* TASK ITEM: Pick every line out of the entries below that has the string "replace", and copy it.

·····

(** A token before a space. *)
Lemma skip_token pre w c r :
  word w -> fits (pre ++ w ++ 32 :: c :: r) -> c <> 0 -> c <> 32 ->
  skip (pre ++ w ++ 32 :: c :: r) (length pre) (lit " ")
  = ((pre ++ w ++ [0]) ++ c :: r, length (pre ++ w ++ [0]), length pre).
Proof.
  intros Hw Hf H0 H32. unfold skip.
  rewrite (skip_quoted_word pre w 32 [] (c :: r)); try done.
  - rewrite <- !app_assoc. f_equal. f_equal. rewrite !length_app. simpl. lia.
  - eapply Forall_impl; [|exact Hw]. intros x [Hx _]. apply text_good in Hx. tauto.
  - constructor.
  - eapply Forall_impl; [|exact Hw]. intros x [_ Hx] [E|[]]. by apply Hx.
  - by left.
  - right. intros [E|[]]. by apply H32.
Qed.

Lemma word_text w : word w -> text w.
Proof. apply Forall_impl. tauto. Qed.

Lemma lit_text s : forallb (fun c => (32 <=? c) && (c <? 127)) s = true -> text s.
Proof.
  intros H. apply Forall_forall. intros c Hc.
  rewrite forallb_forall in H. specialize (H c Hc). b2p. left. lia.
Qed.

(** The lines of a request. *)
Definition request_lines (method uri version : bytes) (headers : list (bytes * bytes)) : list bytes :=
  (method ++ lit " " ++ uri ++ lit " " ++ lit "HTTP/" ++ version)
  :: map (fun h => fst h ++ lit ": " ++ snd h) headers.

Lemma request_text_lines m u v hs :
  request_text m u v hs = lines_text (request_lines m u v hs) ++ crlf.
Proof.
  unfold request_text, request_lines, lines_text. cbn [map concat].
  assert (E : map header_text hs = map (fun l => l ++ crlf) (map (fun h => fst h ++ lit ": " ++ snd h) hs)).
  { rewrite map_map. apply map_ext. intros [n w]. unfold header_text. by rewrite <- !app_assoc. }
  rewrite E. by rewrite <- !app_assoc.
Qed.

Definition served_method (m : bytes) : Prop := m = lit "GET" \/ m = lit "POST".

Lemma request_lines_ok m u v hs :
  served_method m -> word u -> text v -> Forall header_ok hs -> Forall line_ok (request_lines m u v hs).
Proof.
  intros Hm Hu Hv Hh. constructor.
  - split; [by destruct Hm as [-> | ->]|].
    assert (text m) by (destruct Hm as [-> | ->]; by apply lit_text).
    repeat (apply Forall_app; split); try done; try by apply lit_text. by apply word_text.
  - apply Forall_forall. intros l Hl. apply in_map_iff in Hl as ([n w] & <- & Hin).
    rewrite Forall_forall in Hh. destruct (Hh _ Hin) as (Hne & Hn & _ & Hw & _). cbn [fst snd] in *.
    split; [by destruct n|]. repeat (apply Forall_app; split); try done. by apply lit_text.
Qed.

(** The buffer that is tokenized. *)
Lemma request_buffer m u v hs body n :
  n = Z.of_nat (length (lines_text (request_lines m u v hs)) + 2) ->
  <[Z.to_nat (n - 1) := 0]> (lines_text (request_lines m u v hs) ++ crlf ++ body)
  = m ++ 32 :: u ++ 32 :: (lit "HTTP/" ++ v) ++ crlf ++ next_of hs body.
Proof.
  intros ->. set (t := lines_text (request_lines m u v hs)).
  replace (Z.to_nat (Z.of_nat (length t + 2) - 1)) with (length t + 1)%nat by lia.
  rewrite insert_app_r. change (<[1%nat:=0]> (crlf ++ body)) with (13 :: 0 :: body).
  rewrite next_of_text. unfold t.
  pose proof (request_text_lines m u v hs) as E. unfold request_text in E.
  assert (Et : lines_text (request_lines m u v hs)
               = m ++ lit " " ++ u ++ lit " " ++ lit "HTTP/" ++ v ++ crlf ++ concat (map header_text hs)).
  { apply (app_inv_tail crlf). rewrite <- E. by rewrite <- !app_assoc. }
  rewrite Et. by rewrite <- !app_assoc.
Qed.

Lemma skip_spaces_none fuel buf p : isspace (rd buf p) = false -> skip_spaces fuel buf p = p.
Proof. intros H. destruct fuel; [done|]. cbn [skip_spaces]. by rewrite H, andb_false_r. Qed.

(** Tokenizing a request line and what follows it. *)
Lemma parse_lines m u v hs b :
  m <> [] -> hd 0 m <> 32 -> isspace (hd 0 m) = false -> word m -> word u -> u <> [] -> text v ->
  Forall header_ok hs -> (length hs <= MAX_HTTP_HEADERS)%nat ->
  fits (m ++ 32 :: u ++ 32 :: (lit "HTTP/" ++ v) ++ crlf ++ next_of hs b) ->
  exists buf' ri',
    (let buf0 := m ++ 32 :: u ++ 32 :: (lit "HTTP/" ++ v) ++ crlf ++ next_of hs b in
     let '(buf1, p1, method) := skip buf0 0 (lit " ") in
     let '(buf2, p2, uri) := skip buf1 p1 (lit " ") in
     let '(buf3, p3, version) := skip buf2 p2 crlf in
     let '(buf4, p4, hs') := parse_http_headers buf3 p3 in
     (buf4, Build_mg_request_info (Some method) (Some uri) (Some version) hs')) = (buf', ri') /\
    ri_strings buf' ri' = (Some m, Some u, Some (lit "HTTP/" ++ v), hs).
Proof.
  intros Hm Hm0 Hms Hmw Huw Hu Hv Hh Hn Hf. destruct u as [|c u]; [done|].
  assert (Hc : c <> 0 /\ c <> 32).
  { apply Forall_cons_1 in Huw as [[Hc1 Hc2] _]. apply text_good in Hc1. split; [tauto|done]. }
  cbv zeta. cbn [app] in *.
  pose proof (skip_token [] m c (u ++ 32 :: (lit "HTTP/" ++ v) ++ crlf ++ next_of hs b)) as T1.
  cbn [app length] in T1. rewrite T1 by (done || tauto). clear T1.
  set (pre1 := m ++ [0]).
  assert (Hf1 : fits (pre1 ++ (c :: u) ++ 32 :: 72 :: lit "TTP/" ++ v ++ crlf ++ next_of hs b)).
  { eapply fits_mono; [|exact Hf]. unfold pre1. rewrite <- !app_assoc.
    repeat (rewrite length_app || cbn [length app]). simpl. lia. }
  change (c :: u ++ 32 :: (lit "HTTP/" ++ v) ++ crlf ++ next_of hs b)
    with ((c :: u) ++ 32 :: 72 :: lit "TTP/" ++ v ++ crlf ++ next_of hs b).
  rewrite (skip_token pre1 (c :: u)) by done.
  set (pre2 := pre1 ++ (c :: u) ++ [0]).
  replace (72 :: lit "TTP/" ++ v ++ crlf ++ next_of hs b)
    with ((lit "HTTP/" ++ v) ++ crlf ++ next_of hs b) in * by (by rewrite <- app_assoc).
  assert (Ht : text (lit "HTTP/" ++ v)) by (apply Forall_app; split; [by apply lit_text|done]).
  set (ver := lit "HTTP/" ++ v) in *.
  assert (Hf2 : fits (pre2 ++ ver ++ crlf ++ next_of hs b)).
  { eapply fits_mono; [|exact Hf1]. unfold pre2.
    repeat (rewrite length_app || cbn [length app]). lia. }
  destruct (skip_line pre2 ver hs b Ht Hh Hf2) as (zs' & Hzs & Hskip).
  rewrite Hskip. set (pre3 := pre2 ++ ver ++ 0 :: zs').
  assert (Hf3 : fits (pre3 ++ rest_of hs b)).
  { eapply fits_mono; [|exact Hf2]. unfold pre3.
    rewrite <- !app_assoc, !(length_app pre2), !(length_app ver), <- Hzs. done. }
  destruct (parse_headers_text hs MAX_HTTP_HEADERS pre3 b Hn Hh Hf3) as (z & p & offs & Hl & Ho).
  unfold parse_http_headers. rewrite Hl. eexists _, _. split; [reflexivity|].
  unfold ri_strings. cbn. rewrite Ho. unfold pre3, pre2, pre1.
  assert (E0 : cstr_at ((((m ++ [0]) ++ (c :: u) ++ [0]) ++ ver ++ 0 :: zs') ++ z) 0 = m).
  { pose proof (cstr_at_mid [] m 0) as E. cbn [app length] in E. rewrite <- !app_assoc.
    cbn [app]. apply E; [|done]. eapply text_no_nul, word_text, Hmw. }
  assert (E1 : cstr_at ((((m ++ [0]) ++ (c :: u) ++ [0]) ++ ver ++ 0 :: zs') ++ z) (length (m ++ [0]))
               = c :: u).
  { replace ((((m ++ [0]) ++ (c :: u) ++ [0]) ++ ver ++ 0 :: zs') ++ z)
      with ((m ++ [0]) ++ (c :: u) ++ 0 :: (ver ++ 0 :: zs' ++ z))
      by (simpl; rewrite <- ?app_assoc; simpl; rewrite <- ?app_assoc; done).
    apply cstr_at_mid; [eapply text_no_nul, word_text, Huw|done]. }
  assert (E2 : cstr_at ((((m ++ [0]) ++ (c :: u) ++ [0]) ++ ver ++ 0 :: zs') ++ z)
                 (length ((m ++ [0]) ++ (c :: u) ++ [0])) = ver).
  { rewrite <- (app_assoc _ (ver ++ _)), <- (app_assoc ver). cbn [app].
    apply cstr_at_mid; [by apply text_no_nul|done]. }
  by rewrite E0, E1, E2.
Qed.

·····

* WRITTEN REPLY:
  replace (Z.to_nat (Z.of_nat (length t + 2) - 1)) with (length t + 1)%nat by lia.
  replace (72 :: lit "TTP/" ++ v ++ crlf ++ next_of hs b)
  { replace ((((m ++ [0]) ++ (c :: u) ++ [0]) ++ ver ++ 0 :: zs') ++ z)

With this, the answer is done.